June 07, 2010

Cowboy code ignores cowboy crimes

Texan receives standing ovation from stockgrowers for 'Code'

Wyo author says 'Code of the West' offers sanitized view of history

By Mead Gruver
It's a high-noon showdown over the Code of the West, Wyoming's official code for living a virtuous life like the ideal cowboy.

Gov. Dave Freudenthal signed the Code of the West into law a few months ago as the official code for Wyoming. The 10 aphorisms--including "always finish what you start" and "take pride in your work"--by themselves aren't simple to disparage.

Yet the code has come under fire from author Samuel Western, who says it offers a sanitized view of history, as if all cowboys are virtuous and always have been.

"Many a cowboy was a great, wonderful, noble horseman. But there were just as many who were less-than-noble citizens," Western said Thursday. "I don't feel that it's really necessary to elevate the cowboy to any great standing, say, above a railroad engineer."
The pro-cowboy view:Riding to the code's defense last week: The Wyoming Stock Growers Association, which invited author James Owen to speak at its convention in Casper. A retired Wall Street investor from Texas, Owen came up with the code for his 2004 book, "Cowboy Ethics."

America needs positive role models these days, Owen said in a phone interview after he received a standing ovation for his speech Thursday.

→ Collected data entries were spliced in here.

(* ===== verification/Memory.v ===== *)
(** * Memory descriptors

    [afl::base::Memory<T>] (src/afl/base/memory.hpp): a pointer and a size that
    travel together.  Pointers are addresses in a flat space whose unit is one
    object of type [T]; the null pointer is 0.  The store is a finite map from
    addresses to objects; an access outside it is undefined behaviour in C++
    and [None] here, so "the operation is safe" is the statement that it does
    not return [None].  The file models the element traits the descriptor
    dispatches to, every operation of the descriptor, and shows that
    descriptors derived from a valid one never leave its memory and what each
    operation does to the contents. *)

From Stdlib Require Import ZArith Lia Bool.
From stdpp Require Import base tactics numbers option list gmap fin_maps.
From S2P Require Import Prelude.

Local Open Scope Z_scope.

(** ** Store *)

Section Heap.
Context {T : Type}.
Implicit Types (h : gmap Z T) (p : Z) (l : list T).

(** Read [n] objects starting at [p]. *)
Fixpoint load h p (n : nat) : option (list T) :=
  match n with
  | O => Some []
  | S n' =>
      match h !! p, load h (p + 1) n' with
      | Some x, Some l => Some (x :: l)
      | _, _ => None
      end
  end.

(** Assign one object; the address must denote an object. *)
Definition store1 h p (x : T) : option (gmap Z T) :=
  match h !! p with
  | Some _ => Some (<[p := x]> h)
  | None => None
  end.

(** Assign consecutive objects. *)
Fixpoint store_list h p l : option (gmap Z T) :=
  match l with
  | [] => Some h
  | x :: l' =>
      match store1 h p x with
      | Some h' => store_list h' (p + 1) l'
      | None => None
      end
  end.
(* ===== verification/Bits.v ===== *)
(** * Bit operations and small sets

    src/afl/bits/rotate.hpp, bits.hpp, bits.cpp and smallset.hpp.  Words are
    [Z] values of the function's width; [int] shift counts are unbounded, as
    the code masks them first.  The theorems give every function's effect on
    the individual bits. *)

From Stdlib Require Import ZArith Lia Bool Btauto.
From stdpp Require Import base tactics numbers option list.
From S2P Require Import Prelude.

Local Open Scope Z_scope.

(** ** Rotation (rotate.hpp) *)

Definition rotateLeft8 (a c : Z) : Z :=
  let c := Z.land c 7 in
  u8 (Z.lor (Z.shiftl a c) (Z.shiftr a (8 - c))).

Definition rotateRight8 (a c : Z) : Z := rotateLeft8 a (8 - c).

Definition rotateLeft16 (a c : Z) : Z :=
  let c := Z.land c 15 in
  if negb (c =? 0) then u16 (Z.lor (Z.shiftl a c) (Z.shiftr a (16 - c))) else a.

Definition rotateRight16 (a c : Z) : Z := rotateLeft16 a (16 - c).

Definition rotateLeft32 (a c : Z) : Z :=
  let c := Z.land c 31 in
  if negb (c =? 0) then Z.lor (u32 (Z.shiftl a c)) (Z.shiftr a (32 - c)) else a.

Definition rotateRight32 (a c : Z) : Z :=
  let c := Z.land c 31 in
  if negb (c =? 0) then Z.lor (u32 (Z.shiftl a (32 - c))) (Z.shiftr a c) else a.

Definition rotateLeft64 (a c : Z) : Z :=
  let c := Z.land c 63 in
  if negb (c =? 0) then Z.lor (u64 (Z.shiftl a c)) (Z.shiftr a (64 - c)) else a.

Definition rotateRight64 (a c : Z) : Z :=
  let c := Z.land c 63 in
  if negb (c =? 0) then Z.lor (u64 (Z.shiftl a (64 - c))) (Z.shiftr a c) else a.

(** ** Logarithm, reversal, population count (bits.cpp) *)

(** One iteration of the logarithm loop on the pair (v, result). *)
Definition bitLog_step (bitNr : Z) (st : Z * Z) : Z * Z :=
  let '(v, result) := st in
  if negb (Z.shiftr v bitNr =? 0) then (Z.shiftr v bitNr, result + bitNr) else (v, result).

(** [for (int bitNr = start; bitNr != 0; bitNr >>= 1)] for a start value 2^n. *)
Fixpoint bitLog_loop (n : nat) (st : Z * Z) : Z * Z :=
  let st' := bitLog_step (2 ^ Z.of_nat n) st in
  match n with
  | O => st'
  | S n' => bitLog_loop n' st'
  end.

Definition bitLog32 (v : Z) : Z :=
  if v =? 0 then -1 else (bitLog_loop 4 (v, 0)).2.
(** ** Properties of fixed-size strings *)

Lemma find_null_spec p :
  (find_null p <= length p)%nat /\
  (forall i, (i < find_null p)%nat -> byte_at p i <> 0) /\
  (find_null p = length p \/ byte_at p (find_null p) = 0).
Proof.
  induction p as [|c p (IH1 & IH2 & IH3)]; simpl.
  { split; [lia|]. split; [intros; lia|]. by left. }
  destruct (Z.eqb_spec c 0) as [->|Hc]; simpl.
  { split; [lia|]. split; [intros; lia|]. by right. }
  split; [lia|]. split.
  - intros [|i] Hi; simpl; [done|]. apply IH2. lia.
  - destruct IH3 as [->|IH3]; [by left|by right].
Qed.

Lemma find_null_none p : Forall (fun c => c <> 0) p -> find_null p = length p.
Proof. induction 1 as [|c p Hc _ IH]; simpl; [done|]. destruct (Z.eqb_spec c 0); simpl; [done|]. by rewrite IH. Qed.

Lemma unpack_pack_fixed size src :
  Forall (fun c => c <> 0) src -> last src <> Some 32 -> (length src <= size)%nat ->
  FixedString_unpack size (FixedString_pack size src) = src.
Proof.
  intros Hz Hl Hs. unfold FixedString_unpack, FixedString_pack, packFixedString.
  rewrite (Nat.min_r size), firstn_all by done.
  assert (Hlen : length (src ++ replicate (size - length src) 32) = (length src + (size - length src))%nat)
    by (rewrite length_app, length_replicate; lia).
  rewrite take_ge by (rewrite Hlen; lia). unfold unpackFixedString.
  rewrite find_null_none, Hlen; [unfold trim_spaces; rewrite trim_right_padding, take_app_length; done|].
  apply Forall_app. split; [done|]. by apply Forall_replicate.
Qed.

(** UnpackFixedString returns the part before the first null byte (or the
    whole field) without the trailing spaces: the result is the prefix r such
    that only spaces separate it from a null byte or the end of the field, it
    has no null byte and does not end in a space. packFixedString fills the
    field exactly; a string that fits, without null bytes and trailing
    spaces, is read back unchanged. *)
Lemma fixed_string_correct mem size src :
  (let len := length (unpackFixedString mem) in
   unpackFixedString mem = take len mem /\
   (forall i, (i < len)%nat -> byte_at mem i <> 0) /\
   (len = 0%nat \/ byte_at mem (len - 1) <> 32) /\
   exists stop, (len <= stop <= length mem)%nat /\
     (forall i, (len <= i < stop)%nat -> byte_at mem i = 32) /\
     (stop = length mem \/ byte_at mem stop = 0)) /\
  length (FixedString_pack size src) = size /\
  (Forall (fun c => c <> 0) src -> last src <> Some 32 -> (length src <= size)%nat ->
   FixedString_unpack size (FixedString_pack size src) = src).
Proof.
  split; [|split].
  - intros len.
    destruct (find_null_spec mem) as (F1 & F2 & F3).
    destruct (trim_right_spec 32 mem (find_null mem)) as (T1 & T2 & T3).
    assert (len = trim_right 32 mem (find_null mem)) as Elen.
    { subst len. unfold unpackFixedString, trim_spaces. rewrite length_take. lia. }
    unfold unpackFixedString, trim_spaces. rewrite <- Elen in *. split; [done|]. split; [intros; apply F2; lia|]. split; [done|].
    exists (find_null mem). split; [lia|]. done.
  - unfold FixedString_pack, packFixedString.
    rewrite length_app, length_take, length_replicate. lia.
  - apply unpack_pack_fixed.
Qed.

(** Packed data.  packArray fills the whole output: as many elements as fit,
    the input first, then packed zeros, then zero bytes for a partial element;
    unpacking gives back the input, followed by the default value where the packed
    data is too short; Value stores a word and returns it.  unpackFixedString
    returns the part before the first null byte without the trailing spaces,
    packFixedString fills the field exactly, and a string that fits, without null
    bytes and trailing spaces, is read back unchanged. *)
Theorem packed_data_correct :
  (forall d outSize inp count def (Hd : Lossless d),
  Forall (d_word d) inp -> (length inp <= count)%nat ->
  let k := (outSize / d_size d)%nat in
  packArray d outSize inp
    = packed d (take k inp ++ replicate (k - length inp) 0) ++ replicate (outSize mod d_size d) 0 /\
  length (packArray d outSize inp) = outSize /\
  unpackArray d count (packArray d (d_size d * length inp) inp) def
    = inp ++ replicate (count - length inp) def /\
  (forall v w, d_word d w -> value_get d (value_assign d v w) = w)) /\
  (forall mem size src,
  (let len := length (unpackFixedString mem) in
   unpackFixedString mem = take len mem /\
   (forall i, (i < len)%nat -> byte_at mem i <> 0) /\
   (len = 0%nat \/ byte_at mem (len - 1) <> 32) /\
   exists stop, (len <= stop <= length mem)%nat /\
     (forall i, (len <= i < stop)%nat -> byte_at mem i = 32) /\
     (stop = length mem \/ byte_at mem stop = 0)) /\
  length (FixedString_pack size src) = size /\
  (Forall (fun c => c <> 0) src -> last src <> Some 32 -> (length src <= size)%nat ->
   FixedString_unpack size (FixedString_pack size src) = src)).
Proof. exact (conj arrays_roundtrip fixed_string_correct). Qed.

"Nobody is putting the cowboy on some pedestal," he said. "The cowboy is a construct. He's a symbol. I believe he's a symbol of the best of America."

Owen said he came up with the code after a year and a half that included reading 100 Western books and watching 25 classic Western movies.
The anti-cowboy view:Western took aim again at the Code in a column for an online news organization, WyoFile, a couple weeks ago.

A problem with the code, Western wrote in the column, is people tend to "glom on to one-liners" and believe them literally.

"This relieves citizens of the hard work of looking at the past, acknowledging the ugliness, and, with any luck, learning how to avoid a repeat performance," he wrote.

America needs to get away from hero worship or idealization of anyone, "be they cowboy, soldier, roughneck or rector," Western wrote.
Comment:  I agree with Owen that the cowboy is a symbol of America. I said as much in America's Cultural Mindset, where I labeled our worldview a cowboy mentality. Given what the cowboys did to the Indians, I don't consider that a compliment.

In other words, I really agree with Western. The whole idea of a cowboy code is pretty silly. If people can't obey Jesus's simple command to love thy neighbor as thyself, how are they going to follow the cowboy code? Let's see them acknowledge the Ten Commandments first--the sensible ones, anyway--before we give them another 10 items to memorize.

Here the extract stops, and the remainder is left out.